(EXTRACTED MATERIAL)
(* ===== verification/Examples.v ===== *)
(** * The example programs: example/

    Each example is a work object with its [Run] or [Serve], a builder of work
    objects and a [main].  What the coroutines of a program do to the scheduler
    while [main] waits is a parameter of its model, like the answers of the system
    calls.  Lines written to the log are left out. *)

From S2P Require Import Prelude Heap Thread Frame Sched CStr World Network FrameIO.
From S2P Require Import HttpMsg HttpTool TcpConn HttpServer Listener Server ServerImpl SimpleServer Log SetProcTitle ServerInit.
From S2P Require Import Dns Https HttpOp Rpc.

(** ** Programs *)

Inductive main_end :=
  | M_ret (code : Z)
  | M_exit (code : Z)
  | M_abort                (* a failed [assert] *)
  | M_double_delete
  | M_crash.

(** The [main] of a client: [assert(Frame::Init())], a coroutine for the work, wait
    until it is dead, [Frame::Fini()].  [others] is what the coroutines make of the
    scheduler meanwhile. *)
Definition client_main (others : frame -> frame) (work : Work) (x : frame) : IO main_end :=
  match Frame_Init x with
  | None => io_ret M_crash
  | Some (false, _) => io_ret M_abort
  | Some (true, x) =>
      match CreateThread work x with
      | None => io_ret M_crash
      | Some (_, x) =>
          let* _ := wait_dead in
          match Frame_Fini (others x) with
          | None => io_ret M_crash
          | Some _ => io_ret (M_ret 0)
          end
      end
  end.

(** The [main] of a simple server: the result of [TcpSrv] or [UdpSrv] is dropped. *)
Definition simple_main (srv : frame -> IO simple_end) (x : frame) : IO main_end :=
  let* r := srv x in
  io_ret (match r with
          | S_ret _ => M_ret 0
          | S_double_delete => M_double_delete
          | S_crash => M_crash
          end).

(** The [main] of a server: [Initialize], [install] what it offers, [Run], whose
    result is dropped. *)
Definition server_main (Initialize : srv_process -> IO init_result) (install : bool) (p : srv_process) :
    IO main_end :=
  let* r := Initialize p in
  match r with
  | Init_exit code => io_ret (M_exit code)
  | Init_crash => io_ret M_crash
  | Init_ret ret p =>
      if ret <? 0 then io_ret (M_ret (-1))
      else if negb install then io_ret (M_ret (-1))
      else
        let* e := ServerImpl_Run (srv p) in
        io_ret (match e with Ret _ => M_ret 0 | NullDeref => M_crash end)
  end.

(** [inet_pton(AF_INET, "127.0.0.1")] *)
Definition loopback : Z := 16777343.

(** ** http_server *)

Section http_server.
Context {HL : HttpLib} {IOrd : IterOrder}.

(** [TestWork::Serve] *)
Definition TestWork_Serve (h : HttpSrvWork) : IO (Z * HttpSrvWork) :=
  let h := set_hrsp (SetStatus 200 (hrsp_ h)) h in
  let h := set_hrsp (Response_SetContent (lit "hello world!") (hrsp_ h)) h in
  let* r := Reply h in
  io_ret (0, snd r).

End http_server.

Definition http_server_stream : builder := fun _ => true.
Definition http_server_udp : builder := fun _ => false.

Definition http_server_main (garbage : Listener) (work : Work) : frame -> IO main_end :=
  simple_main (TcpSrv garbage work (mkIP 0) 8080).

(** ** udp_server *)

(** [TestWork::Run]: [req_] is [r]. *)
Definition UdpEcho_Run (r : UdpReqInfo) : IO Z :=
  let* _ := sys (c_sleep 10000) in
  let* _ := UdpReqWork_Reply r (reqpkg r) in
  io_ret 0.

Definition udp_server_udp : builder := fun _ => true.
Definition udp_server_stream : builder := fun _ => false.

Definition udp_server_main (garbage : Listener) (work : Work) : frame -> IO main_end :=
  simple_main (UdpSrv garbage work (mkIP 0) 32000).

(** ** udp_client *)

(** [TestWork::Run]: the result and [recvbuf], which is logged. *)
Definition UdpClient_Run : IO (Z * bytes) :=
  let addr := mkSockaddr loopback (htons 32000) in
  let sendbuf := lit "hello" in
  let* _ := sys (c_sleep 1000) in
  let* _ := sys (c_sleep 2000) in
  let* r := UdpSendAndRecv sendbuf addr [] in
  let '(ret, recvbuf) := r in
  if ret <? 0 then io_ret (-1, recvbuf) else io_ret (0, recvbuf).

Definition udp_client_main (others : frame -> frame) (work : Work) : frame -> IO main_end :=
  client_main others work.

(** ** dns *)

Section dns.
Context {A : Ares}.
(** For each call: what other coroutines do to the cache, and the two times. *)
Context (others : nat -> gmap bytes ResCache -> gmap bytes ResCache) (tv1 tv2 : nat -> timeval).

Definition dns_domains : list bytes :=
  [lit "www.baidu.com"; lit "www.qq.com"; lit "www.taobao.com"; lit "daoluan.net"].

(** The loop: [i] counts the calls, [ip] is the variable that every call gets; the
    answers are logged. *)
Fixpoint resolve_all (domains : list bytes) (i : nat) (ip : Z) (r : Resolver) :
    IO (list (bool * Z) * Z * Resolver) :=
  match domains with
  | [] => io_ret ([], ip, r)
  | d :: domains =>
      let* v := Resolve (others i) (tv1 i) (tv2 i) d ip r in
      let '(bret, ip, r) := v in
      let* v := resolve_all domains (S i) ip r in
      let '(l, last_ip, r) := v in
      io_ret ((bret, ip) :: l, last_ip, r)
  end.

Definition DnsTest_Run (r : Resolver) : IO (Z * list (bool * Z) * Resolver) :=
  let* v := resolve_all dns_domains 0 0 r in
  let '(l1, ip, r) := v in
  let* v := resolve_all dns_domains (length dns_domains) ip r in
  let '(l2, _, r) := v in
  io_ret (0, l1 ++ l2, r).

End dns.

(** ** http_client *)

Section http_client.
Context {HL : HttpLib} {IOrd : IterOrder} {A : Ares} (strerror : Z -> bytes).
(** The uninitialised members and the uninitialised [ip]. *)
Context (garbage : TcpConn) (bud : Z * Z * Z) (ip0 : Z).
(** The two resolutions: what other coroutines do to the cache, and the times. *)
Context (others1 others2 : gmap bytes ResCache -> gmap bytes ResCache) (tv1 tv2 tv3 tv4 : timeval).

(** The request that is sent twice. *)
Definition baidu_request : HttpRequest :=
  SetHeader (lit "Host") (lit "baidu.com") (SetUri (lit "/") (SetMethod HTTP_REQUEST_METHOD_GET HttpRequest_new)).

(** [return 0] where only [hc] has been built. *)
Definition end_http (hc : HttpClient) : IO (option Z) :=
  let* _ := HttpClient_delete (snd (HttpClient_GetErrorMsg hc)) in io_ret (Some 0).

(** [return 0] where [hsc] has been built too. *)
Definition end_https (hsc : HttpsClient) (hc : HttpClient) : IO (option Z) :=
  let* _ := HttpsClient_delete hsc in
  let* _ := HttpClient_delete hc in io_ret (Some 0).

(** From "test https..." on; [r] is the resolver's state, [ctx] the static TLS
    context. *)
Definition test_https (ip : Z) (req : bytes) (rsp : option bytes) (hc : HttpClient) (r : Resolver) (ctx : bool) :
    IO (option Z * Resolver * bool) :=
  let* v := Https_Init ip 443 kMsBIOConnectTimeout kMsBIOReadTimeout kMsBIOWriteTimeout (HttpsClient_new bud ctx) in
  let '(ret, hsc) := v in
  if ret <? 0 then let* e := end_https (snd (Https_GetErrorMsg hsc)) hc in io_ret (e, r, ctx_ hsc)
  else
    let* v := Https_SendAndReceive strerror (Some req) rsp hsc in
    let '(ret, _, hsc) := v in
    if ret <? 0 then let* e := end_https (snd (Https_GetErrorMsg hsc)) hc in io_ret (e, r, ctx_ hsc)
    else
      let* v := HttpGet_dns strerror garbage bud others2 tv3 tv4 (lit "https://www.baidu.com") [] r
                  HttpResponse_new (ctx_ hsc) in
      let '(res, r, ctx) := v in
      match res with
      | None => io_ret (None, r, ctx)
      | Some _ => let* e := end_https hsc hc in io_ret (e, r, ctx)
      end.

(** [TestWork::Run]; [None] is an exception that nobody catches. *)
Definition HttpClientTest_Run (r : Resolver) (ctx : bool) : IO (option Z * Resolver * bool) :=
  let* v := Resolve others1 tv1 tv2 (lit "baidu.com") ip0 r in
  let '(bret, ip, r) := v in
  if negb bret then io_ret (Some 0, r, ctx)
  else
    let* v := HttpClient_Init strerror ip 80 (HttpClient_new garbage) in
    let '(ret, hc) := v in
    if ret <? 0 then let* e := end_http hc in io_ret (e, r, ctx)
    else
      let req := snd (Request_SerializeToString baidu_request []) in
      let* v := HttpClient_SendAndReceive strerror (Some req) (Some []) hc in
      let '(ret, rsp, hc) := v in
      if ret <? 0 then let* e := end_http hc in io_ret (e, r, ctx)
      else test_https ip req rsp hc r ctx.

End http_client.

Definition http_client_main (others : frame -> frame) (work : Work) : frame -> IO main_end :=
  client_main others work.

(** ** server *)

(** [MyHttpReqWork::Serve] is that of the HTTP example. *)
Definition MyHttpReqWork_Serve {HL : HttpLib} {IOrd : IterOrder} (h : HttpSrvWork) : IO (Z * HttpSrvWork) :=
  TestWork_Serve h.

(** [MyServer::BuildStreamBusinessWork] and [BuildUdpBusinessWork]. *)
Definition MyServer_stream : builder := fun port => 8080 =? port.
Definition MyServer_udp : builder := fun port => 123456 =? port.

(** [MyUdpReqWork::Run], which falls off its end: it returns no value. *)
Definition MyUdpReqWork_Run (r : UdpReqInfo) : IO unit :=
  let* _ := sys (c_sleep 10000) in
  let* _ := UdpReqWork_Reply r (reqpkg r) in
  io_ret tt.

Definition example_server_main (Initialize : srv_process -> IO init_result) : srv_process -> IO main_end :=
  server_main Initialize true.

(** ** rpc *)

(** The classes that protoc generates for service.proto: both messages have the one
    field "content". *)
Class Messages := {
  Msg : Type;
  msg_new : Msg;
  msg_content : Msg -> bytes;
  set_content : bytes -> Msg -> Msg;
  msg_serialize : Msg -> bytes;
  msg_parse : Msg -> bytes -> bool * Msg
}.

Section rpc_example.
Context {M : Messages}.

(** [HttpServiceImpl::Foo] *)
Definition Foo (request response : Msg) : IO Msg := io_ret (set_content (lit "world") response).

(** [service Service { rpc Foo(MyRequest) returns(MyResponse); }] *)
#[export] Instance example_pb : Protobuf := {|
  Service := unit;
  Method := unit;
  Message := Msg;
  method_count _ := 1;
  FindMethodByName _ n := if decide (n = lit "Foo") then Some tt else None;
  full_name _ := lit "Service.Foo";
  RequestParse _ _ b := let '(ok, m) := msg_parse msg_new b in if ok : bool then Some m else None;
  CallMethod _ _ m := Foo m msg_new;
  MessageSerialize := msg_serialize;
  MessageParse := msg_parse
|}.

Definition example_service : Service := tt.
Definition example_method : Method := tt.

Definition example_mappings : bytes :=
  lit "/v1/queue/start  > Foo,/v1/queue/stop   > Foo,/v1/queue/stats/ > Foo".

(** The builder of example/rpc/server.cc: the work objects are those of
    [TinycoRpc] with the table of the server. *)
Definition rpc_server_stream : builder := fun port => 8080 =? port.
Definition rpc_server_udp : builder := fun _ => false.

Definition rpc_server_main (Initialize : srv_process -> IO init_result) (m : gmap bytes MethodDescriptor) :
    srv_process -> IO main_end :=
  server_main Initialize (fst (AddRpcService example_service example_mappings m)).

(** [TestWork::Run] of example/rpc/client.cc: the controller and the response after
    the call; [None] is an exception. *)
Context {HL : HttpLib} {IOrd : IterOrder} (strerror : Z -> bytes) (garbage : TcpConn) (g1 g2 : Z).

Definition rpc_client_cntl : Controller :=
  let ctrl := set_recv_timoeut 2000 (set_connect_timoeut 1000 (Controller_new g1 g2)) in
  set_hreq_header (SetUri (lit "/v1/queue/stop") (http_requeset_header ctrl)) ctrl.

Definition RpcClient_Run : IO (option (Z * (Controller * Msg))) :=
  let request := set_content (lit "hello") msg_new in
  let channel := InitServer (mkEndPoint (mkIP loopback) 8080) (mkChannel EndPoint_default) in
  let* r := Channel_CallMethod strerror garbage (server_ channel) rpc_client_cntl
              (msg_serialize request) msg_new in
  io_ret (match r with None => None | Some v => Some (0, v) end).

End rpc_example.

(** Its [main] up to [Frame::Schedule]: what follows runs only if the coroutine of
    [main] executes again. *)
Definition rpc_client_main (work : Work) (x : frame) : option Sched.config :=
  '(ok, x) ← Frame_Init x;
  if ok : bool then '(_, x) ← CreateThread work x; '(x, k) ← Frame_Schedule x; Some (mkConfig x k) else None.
(End EXTRACTED MATERIAL)
(WORK TO BE COMPLETED) Set the lines down exactly, from the first line of the records to the line where "while [main] waits" appears, with both ends kept.

(WRITTEN REPLY)
(* ===== verification/Examples.v ===== *)
(** * The example programs: example/

    Each example is a work object with its [Run] or [Serve], a builder of work
    objects and a [main].  What the coroutines of a program do to the scheduler
    while [main] waits is a parameter of its model, like the answers of the system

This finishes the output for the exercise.